Top of Source material
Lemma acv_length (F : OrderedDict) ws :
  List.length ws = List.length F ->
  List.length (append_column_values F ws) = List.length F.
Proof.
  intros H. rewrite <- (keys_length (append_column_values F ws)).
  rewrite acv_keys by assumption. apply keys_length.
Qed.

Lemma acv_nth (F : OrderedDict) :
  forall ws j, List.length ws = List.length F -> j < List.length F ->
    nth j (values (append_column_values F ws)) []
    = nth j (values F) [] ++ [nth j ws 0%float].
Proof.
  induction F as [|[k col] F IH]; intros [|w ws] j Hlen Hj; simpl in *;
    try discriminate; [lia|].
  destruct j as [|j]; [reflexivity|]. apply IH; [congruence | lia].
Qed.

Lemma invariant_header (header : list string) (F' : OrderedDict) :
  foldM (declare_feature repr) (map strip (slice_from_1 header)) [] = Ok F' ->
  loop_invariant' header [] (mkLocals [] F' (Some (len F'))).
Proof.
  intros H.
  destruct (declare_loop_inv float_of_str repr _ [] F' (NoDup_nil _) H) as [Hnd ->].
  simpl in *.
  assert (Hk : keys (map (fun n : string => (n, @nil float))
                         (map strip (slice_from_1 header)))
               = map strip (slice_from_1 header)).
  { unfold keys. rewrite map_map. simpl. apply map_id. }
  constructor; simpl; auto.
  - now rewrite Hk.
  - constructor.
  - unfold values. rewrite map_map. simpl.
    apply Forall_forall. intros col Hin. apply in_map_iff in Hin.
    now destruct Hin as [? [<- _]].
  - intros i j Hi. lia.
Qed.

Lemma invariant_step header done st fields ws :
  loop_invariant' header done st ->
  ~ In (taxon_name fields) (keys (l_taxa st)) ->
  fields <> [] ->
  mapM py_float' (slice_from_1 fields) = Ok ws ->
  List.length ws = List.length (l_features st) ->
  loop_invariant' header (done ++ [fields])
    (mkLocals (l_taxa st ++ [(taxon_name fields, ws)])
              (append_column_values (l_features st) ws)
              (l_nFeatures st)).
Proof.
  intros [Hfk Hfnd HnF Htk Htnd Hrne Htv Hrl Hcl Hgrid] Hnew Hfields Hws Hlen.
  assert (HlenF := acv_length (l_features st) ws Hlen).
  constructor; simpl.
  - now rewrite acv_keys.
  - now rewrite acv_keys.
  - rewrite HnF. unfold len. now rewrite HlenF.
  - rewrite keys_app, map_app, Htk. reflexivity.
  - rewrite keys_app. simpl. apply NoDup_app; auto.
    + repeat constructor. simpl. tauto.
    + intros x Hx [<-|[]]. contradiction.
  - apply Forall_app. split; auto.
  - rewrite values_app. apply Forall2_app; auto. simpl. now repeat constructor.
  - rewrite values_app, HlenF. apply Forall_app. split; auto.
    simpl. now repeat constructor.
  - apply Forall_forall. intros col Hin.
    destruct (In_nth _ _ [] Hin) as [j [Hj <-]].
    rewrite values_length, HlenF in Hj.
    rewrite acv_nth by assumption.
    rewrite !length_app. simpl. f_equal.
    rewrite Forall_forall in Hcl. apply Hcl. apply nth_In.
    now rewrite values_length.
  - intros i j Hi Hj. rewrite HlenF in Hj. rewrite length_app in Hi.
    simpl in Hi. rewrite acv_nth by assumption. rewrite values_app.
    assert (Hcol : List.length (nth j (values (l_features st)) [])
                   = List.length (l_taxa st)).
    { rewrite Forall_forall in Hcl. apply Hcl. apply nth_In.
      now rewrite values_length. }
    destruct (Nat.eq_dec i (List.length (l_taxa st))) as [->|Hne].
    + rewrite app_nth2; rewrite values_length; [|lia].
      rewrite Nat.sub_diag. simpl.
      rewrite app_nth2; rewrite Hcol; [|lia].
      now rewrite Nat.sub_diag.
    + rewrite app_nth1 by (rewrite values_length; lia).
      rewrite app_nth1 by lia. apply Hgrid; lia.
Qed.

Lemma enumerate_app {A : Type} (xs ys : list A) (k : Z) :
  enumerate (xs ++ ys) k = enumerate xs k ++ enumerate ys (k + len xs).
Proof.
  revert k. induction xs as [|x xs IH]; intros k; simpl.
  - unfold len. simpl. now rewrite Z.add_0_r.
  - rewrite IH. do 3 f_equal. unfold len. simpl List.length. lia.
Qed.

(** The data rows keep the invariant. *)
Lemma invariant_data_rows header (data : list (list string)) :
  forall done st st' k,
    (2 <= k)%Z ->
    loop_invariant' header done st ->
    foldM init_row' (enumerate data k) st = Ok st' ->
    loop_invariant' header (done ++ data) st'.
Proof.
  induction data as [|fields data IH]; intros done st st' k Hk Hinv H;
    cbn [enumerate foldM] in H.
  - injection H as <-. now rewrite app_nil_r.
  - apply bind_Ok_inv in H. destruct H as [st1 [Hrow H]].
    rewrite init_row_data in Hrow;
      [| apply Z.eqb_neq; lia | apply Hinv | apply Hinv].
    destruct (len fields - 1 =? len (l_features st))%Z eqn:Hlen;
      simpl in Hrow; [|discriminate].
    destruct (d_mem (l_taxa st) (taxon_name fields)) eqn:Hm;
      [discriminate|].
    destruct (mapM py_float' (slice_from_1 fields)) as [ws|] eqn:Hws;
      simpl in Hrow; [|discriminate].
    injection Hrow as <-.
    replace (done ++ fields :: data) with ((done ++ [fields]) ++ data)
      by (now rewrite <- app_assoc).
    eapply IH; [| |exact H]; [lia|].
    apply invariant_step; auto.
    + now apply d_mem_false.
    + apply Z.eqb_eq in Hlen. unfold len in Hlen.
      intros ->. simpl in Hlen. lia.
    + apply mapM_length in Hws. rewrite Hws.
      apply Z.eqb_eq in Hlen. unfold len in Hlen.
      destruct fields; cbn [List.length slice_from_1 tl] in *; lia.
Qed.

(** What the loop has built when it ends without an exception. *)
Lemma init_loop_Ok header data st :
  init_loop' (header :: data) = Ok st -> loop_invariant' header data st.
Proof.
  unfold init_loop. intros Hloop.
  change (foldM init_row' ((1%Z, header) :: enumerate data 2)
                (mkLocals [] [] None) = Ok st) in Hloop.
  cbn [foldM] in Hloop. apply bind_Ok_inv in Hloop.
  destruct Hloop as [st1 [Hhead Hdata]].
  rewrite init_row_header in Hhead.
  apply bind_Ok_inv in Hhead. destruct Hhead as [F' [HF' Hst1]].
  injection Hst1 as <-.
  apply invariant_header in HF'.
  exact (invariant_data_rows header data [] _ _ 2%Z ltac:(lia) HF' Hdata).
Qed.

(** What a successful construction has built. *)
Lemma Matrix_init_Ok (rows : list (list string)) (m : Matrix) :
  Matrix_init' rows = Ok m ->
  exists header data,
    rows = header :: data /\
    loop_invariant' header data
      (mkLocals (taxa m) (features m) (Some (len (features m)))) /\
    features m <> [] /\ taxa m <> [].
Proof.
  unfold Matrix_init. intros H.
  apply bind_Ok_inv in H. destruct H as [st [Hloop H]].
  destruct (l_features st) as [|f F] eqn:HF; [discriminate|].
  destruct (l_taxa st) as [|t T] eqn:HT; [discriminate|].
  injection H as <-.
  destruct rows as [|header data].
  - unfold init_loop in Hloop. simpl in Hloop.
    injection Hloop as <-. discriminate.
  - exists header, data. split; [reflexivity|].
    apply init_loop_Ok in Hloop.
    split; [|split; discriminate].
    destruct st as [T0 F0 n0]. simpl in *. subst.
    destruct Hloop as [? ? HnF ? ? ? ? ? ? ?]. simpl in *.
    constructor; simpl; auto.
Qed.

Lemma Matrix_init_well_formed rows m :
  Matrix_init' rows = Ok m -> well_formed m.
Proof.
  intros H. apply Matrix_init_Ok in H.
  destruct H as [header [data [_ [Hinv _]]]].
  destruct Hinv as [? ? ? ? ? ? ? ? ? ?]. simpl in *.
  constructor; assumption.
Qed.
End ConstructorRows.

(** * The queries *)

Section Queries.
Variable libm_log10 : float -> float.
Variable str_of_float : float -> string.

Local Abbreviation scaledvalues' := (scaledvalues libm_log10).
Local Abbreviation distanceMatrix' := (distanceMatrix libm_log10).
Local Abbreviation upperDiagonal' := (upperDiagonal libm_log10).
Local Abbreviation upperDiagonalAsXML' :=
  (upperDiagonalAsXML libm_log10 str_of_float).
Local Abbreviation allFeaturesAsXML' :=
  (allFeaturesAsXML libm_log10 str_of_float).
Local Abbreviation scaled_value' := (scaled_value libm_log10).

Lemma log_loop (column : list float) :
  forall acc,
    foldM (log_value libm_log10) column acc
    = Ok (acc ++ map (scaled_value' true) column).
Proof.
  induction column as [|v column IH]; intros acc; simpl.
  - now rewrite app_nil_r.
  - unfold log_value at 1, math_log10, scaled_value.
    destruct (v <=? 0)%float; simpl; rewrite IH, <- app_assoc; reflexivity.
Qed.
Bottom of Source material
## Exercise description:
Repeat exactly the lines above from the one with "Local Abbreviation upperDiagonal'" up to and including the one with "- now rewrite app_nil_r.". No other line belongs in the reply.

## Task output:
Local Abbreviation upperDiagonal' := (upperDiagonal libm_log10).
Local Abbreviation upperDiagonalAsXML' :=
  (upperDiagonalAsXML libm_log10 str_of_float).
Local Abbreviation allFeaturesAsXML' :=
  (allFeaturesAsXML libm_log10 str_of_float).
Local Abbreviation scaled_value' := (scaled_value libm_log10).

Lemma log_loop (column : list float) :
  forall acc,
    foldM (log_value libm_log10) column acc
    = Ok (acc ++ map (scaled_value' true) column).
Proof.
  induction column as [|v column IH]; intros acc; simpl.
  - now rewrite app_nil_r.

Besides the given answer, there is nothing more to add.